**DATASET:**
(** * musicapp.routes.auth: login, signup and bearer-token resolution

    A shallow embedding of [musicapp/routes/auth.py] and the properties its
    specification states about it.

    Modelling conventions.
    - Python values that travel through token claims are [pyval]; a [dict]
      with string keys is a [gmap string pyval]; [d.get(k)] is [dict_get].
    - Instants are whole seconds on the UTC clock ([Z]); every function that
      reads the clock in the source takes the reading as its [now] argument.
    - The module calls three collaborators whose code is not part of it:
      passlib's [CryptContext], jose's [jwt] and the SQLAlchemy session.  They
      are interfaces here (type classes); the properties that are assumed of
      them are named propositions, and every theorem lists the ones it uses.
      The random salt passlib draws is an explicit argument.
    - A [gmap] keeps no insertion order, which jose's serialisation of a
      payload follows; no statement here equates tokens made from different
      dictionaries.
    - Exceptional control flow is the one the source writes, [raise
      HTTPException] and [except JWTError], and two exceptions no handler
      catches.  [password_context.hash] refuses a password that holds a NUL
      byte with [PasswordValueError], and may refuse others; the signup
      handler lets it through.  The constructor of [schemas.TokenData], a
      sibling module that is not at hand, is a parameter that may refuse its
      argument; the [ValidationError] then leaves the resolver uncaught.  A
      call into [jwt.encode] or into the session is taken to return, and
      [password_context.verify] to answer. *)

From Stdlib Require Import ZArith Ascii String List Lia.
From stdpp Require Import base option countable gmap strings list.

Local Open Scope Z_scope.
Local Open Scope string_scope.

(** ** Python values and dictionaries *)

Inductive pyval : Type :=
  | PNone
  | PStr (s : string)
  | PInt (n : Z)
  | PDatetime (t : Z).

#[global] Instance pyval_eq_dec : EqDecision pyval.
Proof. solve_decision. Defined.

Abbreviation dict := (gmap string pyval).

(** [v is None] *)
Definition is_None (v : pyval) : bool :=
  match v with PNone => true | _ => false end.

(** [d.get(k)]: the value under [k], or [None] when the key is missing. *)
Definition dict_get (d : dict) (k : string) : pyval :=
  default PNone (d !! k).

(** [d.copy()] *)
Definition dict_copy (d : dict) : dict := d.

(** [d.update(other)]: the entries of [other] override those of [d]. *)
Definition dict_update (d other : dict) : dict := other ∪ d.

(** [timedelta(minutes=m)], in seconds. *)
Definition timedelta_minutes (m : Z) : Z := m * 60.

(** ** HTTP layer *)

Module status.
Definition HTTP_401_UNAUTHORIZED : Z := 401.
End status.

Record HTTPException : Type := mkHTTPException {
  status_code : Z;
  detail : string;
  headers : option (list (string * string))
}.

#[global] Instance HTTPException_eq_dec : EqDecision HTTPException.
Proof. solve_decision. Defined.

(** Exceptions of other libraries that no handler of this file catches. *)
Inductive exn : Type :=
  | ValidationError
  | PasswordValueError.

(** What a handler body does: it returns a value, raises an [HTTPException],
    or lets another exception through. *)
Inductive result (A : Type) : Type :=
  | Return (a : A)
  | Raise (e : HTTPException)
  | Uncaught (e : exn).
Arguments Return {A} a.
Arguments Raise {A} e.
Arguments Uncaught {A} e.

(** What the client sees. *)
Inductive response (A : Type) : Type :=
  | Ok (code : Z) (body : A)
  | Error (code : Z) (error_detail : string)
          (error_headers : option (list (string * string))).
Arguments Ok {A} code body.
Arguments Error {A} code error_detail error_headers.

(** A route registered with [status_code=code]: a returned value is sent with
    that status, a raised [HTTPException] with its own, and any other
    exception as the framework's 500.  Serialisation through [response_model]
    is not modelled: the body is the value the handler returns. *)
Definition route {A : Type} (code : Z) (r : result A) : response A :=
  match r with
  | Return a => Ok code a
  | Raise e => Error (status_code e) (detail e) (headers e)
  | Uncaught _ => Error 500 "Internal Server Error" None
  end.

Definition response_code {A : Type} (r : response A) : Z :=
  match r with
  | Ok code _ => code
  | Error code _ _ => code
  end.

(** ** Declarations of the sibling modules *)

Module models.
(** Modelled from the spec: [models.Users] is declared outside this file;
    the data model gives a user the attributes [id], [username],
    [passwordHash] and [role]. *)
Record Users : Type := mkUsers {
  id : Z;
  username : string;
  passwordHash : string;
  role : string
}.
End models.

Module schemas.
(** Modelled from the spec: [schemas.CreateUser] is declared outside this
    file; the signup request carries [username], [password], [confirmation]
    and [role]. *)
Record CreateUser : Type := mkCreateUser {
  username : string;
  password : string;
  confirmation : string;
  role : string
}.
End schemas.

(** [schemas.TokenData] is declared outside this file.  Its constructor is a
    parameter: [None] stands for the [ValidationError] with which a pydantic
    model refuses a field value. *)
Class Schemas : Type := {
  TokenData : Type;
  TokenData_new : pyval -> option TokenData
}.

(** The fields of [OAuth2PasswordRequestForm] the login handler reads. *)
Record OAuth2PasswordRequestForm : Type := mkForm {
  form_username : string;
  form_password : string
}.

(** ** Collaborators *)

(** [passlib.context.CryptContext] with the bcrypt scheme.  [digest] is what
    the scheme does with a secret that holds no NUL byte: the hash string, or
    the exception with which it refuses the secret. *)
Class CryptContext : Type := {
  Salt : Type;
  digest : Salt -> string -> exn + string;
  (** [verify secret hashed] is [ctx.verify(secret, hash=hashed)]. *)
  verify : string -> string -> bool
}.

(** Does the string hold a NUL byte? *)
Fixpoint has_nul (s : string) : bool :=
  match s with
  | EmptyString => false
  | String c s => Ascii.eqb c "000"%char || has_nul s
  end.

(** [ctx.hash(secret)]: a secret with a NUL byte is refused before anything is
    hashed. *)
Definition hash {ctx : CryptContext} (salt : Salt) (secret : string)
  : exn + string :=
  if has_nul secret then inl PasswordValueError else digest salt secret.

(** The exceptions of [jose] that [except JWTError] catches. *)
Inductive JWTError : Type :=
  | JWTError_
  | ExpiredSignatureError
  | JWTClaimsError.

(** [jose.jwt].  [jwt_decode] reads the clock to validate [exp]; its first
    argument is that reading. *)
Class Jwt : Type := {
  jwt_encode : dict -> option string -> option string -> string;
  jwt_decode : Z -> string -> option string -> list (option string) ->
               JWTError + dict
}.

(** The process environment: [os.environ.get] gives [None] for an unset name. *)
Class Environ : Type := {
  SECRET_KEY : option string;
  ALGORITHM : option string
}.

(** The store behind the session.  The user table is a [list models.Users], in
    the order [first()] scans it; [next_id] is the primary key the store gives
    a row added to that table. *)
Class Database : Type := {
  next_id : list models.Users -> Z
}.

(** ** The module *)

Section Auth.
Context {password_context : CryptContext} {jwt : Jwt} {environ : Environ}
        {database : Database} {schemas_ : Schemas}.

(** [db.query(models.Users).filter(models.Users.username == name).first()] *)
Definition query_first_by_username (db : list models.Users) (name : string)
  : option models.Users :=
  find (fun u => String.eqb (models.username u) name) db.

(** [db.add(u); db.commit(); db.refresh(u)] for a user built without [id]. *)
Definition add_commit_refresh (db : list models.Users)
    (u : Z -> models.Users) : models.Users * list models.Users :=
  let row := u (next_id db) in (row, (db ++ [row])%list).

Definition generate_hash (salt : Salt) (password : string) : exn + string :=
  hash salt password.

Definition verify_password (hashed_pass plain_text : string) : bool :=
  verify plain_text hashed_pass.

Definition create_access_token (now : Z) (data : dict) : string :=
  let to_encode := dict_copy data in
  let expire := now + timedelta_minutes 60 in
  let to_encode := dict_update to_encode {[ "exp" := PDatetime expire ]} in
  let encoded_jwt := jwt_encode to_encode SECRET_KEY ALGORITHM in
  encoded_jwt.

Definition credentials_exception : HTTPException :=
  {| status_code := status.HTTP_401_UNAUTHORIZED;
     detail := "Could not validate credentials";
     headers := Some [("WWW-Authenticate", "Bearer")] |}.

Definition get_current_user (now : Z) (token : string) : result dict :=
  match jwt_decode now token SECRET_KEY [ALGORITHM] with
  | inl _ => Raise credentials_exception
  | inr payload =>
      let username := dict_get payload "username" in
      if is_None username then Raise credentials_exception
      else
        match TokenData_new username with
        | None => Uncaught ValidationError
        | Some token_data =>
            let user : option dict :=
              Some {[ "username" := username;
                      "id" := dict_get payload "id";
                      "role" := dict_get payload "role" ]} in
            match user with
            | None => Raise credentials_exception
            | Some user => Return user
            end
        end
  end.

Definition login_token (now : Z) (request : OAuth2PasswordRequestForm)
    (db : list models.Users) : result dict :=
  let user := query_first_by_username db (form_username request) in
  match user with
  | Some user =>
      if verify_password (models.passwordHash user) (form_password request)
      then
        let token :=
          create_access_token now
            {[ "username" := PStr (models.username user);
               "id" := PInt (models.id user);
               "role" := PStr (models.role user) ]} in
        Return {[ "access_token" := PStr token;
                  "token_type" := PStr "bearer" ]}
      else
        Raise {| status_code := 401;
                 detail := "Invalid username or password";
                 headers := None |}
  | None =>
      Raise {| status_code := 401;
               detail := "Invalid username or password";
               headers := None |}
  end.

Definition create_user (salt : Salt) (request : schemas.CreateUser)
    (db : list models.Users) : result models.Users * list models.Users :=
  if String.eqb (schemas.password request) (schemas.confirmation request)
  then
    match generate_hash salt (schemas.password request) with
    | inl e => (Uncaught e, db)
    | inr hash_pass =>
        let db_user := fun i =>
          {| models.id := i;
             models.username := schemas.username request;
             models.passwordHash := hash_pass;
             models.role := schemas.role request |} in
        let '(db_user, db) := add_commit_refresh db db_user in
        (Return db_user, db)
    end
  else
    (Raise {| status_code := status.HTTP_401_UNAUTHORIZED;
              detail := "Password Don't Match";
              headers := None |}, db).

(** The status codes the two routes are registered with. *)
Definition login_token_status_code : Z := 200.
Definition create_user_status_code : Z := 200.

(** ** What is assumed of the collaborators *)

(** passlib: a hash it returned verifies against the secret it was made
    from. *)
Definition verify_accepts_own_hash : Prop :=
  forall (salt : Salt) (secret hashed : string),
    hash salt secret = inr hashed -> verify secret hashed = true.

**WHAT TO WORK ON:**
All lines from the listing above that include "true" should be shown.

**PROBLEM SOLUTION:**
  match v with PNone => true | _ => false end.
    hash salt secret = inr hashed -> verify secret hashed = true.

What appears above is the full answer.